Roth IRA Early Withdrawal Exceptions
Just like the Traditional IRA, there are three exceptions to the early withdrawal rules that apply to a Roth.
- Beneficiary of an IRA: If the accountholder dies before reaching age 59 1/2, then their Roth IRA can be distributed to their beneficiaries or estate penalty free.
- Disability: If a physician determines an individual is unable to do any substantial gainful activity due to physical or mental conditions, then they can make withdrawals that are not subject to the 10% penalty.
- First Time Homeowner: Accountholders can make an early withdrawal from a Roth IRA if they use the money to purchase, rebuild, or build their first home. Qualified costs include the main home of a first time home buyer, their spouse, children, grandchildren, a parent, or another ancestor.
SIMPLE IRA Withdrawal Rules
In general, an employer cannot require an employee to keep any portion of their contributions in their SIMPLE IRA. Employers are also not allowed to introduce any plan-specific withdrawal rules.
SIMPLE IRAs follow the same withdrawal rules that apply to Traditional IRAs, including exceptions.

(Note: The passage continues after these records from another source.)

(** C2. The clean-up always finishes: with an amqp library whose calls
    succeed, in a reachable state where no keyframe filter was started twice,
    a goroutine that releases a peer, a session or a room, or that tells
    members about it, runs to its end, and leaves a calm, well-formed
    state. *)
Theorem cleanup_completes `{GoRuntime, WebRTC, Amqp} c now w l1 t l2 :
  reachable c now w → amqp_works → (∀ p pr, w_peers w !! p = Some pr → filter_single pr) →
  w_tasks w = l1 ++ t :: l2 → cleanup_task t = true →
  ∃ w', run_task t (take_task w l1 l2) = Ret tt w' ∧ calm w' ∧ heap_ok ∅ w' ∧ w_locks w' = ∅.
Proof.
  intros Hr Ha Hf Ht Hclean. destruct (reachable_ok _ _ _ Hr) as [Hok HL].
  destruct (take_task_ok _ _ _ _ Hok Ht) as [Hok' Ht'].
  assert (calm (take_task w l1 l2)) as Hc' by (by destruct (reachable_calm _ _ _ Hr Ha Hf)).
  destruct (wp_returns _ _ _ _ (run_task_ok _ t Hok' HL Ht')
              (ctr_cleanup_task t Hclean _ Hc')) as ([] & w' & E & (? & ? & ?) & ?).
  eauto.
Qed.

(** ** Witnesses *)

Lemma demo_amqp_works : amqp_works.
Proof. intros n. by split_and!. Qed.

Lemma handlers_installed_witness :
  r_onSendMessageHandler (the_room (demo_world demo_sub) 12) = true.
Proof.
  apply (proj1 (handlers_installed _ _ _ demo_sub_reach) 12%nat). vm_compute. reflexivity.
Defined.

(** A user of another pod publishes in the room: a watcher is waiting. *)
Definition demo_fakepublish : list act := demo_ready ++ [
  AEv (XMessage (json_marshal [
    (LabelCmd, GStr CmdFakePublish); (LabelClusterId, GStr "c2"); (LabelPodId, GStr "pod2");
    (LabelRoomId, GStr "room1"); (LabelSessID, GStr "carol"); (LabelPeerID, GStr "q1");
    (LabelUserName, GStr "Carol")]))].
(** Nothing comes of it, and its timer runs out. *)
Definition demo_retry : list act := demo_fakepublish ++ [AEv (XTime (2000 * second)); AEv (XWatcherTimer 16 0)].

Lemma demo_retry_reach : reachable demo_conf (1000 * second) (demo_world demo_retry).
Proof. apply (demo_run_reachable demo_retry). vm_compute. reflexivity. Qed.

Lemma retries_bounded_witness : 0 ≤ 2 < CLUSTER_RECONNECTION_MAXTIMES.
Proof.
  apply (proj2 (retries_bounded _ _ _ demo_retry_reach) 16%nat "carol" "q1" 2).
  replace (w_tasks (demo_world demo_retry)) with [TFakePublisherReConnect 16 "carol" "q1" 2]
    by (vm_compute; reflexivity). by apply list_elem_of_singleton.
Defined.

Lemma publishing_never_blocks_witness : brokers_ready (w_rmq (demo_world demo_sub)).
Proof. exact (proj1 (publishing_never_blocks _ _ _ demo_sub_reach demo_amqp_works)). Defined.

(** The publisher's connection fails while a subscriber is there. *)
Definition demo_failed : list act := demo_sub ++ [AEv (XPubIce 15 ICEFailed)].

Lemma demo_failed_reachable : reachable demo_conf (1000 * second) (demo_world demo_failed).
Proof. apply (demo_run_reachable demo_failed). vm_compute. reflexivity. Qed.

Lemma cleanup_completes_witness :
  ∃ w', run_task (TOnPublisherPeerFailed 12 "alice" "p1")
          (take_task (demo_world demo_failed) [] []) = Ret tt w' ∧
    calm w' ∧ heap_ok ∅ w' ∧ w_locks w' = ∅.
Proof.
  apply (cleanup_completes _ _ (demo_world demo_failed) [] (TOnPublisherPeerFailed 12 "alice" "p1") []
           demo_failed_reachable demo_amqp_works);
    [apply (calm_filter (demo_world demo_failed)), calmb_calm; vm_compute; reflexivity
    | vm_compute; reflexivity..].
Defined.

But there is also a “2-year period” rule that is unique to SIMPLE IRAs.
The 2-year period begins on the date on which the employee first participated in any SIMPLE IRA plan maintained by their employer. If an employee takes an early distribution within this 2-year period, then the additional tax penalty is raised from 10% to 25%. However, if one of the exceptions mentioned earlier applies to these early withdrawals, then the 25% tax penalty is not imposed.